> _REQUIREMENT_
At the line containing "serial_interrupt_trigger : bool", begin retyping, and continue word for word until the records below run out.

> _Collection entries_
◆ ◆ ◆ ◆

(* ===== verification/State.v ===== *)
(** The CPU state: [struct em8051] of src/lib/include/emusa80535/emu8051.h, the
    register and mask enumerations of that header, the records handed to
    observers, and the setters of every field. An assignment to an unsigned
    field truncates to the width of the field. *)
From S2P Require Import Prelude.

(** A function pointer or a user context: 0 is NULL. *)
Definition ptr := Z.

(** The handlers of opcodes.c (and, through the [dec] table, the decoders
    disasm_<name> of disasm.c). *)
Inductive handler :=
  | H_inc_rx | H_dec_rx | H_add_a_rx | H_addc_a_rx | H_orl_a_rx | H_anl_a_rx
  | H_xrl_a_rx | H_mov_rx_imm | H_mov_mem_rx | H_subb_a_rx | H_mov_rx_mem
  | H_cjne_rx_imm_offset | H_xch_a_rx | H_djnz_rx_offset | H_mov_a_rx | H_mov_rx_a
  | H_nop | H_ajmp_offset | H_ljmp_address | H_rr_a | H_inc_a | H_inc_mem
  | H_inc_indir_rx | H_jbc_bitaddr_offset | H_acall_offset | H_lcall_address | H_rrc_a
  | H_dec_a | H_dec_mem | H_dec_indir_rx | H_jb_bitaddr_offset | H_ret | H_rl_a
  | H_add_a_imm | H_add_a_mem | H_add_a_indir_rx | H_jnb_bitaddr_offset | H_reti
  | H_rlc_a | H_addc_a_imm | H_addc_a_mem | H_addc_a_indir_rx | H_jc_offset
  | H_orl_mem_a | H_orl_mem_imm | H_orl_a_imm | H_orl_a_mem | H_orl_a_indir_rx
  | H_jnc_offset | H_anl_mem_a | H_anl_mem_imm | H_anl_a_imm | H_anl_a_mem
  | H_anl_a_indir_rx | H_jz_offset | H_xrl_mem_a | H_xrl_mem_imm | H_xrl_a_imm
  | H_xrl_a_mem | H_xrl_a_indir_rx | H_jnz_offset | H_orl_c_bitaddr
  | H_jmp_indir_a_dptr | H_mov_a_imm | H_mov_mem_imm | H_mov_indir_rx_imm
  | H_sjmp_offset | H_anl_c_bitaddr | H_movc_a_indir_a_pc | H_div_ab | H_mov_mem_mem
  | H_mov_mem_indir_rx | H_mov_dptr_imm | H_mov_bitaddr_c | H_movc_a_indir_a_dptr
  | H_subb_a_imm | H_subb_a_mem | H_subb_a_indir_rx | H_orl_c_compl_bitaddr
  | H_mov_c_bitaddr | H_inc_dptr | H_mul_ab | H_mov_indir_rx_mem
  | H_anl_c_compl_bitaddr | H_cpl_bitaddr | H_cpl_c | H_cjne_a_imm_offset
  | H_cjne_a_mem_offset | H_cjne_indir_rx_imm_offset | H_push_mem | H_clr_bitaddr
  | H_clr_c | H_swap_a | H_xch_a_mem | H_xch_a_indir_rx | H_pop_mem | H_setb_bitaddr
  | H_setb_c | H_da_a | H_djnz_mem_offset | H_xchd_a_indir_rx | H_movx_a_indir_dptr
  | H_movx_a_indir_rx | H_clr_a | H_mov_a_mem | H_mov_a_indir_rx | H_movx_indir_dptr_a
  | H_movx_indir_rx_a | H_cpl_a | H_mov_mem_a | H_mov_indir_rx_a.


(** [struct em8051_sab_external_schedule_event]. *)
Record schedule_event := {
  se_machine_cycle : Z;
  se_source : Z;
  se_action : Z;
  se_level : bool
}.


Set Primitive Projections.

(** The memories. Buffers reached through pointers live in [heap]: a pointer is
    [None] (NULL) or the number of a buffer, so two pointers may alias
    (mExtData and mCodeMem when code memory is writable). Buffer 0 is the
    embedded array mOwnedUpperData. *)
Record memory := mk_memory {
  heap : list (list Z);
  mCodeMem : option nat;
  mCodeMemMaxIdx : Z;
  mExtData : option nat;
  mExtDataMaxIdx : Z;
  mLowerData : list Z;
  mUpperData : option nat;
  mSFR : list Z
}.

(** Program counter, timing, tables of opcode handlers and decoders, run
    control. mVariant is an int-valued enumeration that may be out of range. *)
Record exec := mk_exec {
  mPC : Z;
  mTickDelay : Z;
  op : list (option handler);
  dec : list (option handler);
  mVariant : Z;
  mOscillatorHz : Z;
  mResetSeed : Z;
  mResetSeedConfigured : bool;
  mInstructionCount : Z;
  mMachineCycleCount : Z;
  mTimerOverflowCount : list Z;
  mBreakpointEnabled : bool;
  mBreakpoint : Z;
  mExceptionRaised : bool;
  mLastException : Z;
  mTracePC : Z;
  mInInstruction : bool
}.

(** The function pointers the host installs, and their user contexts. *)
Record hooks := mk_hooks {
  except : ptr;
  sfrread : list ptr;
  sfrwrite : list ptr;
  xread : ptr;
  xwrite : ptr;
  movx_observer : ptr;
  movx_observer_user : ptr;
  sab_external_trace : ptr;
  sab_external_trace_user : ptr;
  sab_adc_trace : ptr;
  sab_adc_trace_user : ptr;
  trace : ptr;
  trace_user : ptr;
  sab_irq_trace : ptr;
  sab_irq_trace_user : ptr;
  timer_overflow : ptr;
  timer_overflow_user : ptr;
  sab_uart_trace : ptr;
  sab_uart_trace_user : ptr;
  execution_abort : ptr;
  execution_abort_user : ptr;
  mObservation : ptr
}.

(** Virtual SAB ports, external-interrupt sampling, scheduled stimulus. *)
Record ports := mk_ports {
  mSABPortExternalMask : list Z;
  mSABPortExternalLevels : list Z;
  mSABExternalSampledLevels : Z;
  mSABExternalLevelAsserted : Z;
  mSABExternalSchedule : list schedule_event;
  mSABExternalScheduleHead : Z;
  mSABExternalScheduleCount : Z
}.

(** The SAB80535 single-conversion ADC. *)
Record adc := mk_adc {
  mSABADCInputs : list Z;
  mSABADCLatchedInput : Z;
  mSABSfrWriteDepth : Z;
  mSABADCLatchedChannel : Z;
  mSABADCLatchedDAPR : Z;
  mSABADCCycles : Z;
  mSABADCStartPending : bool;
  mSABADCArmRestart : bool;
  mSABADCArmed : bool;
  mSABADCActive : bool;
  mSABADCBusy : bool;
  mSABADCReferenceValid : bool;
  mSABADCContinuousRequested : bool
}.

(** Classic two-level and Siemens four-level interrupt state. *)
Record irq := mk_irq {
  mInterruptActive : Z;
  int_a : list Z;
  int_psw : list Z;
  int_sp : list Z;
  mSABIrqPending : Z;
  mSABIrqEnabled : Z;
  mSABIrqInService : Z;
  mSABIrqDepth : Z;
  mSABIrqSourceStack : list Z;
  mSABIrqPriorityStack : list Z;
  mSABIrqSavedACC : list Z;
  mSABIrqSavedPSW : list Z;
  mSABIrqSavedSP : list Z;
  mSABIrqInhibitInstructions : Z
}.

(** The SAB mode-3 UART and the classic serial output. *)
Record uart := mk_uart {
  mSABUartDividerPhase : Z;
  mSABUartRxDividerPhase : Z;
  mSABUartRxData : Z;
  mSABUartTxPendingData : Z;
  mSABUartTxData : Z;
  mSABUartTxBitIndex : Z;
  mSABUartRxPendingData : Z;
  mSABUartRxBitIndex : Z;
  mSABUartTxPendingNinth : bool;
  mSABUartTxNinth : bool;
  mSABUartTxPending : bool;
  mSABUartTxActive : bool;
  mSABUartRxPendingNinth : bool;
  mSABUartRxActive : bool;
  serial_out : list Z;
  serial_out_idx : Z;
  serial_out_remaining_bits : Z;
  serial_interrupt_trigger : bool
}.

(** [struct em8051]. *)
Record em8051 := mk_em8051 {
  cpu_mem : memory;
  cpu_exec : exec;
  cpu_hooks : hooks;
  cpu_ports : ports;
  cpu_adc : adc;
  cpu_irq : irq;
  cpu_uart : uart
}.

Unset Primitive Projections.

◆ ◆ ◆ ◆

> _RESPONSE AREA_
  serial_interrupt_trigger : bool
}.

(** [struct em8051]. *)
Record em8051 := mk_em8051 {
  cpu_mem : memory;
  cpu_exec : exec;
  cpu_hooks : hooks;
  cpu_ports : ports;
  cpu_adc : adc;
  cpu_irq : irq;
  cpu_uart : uart
}.

Unset Primitive Projections.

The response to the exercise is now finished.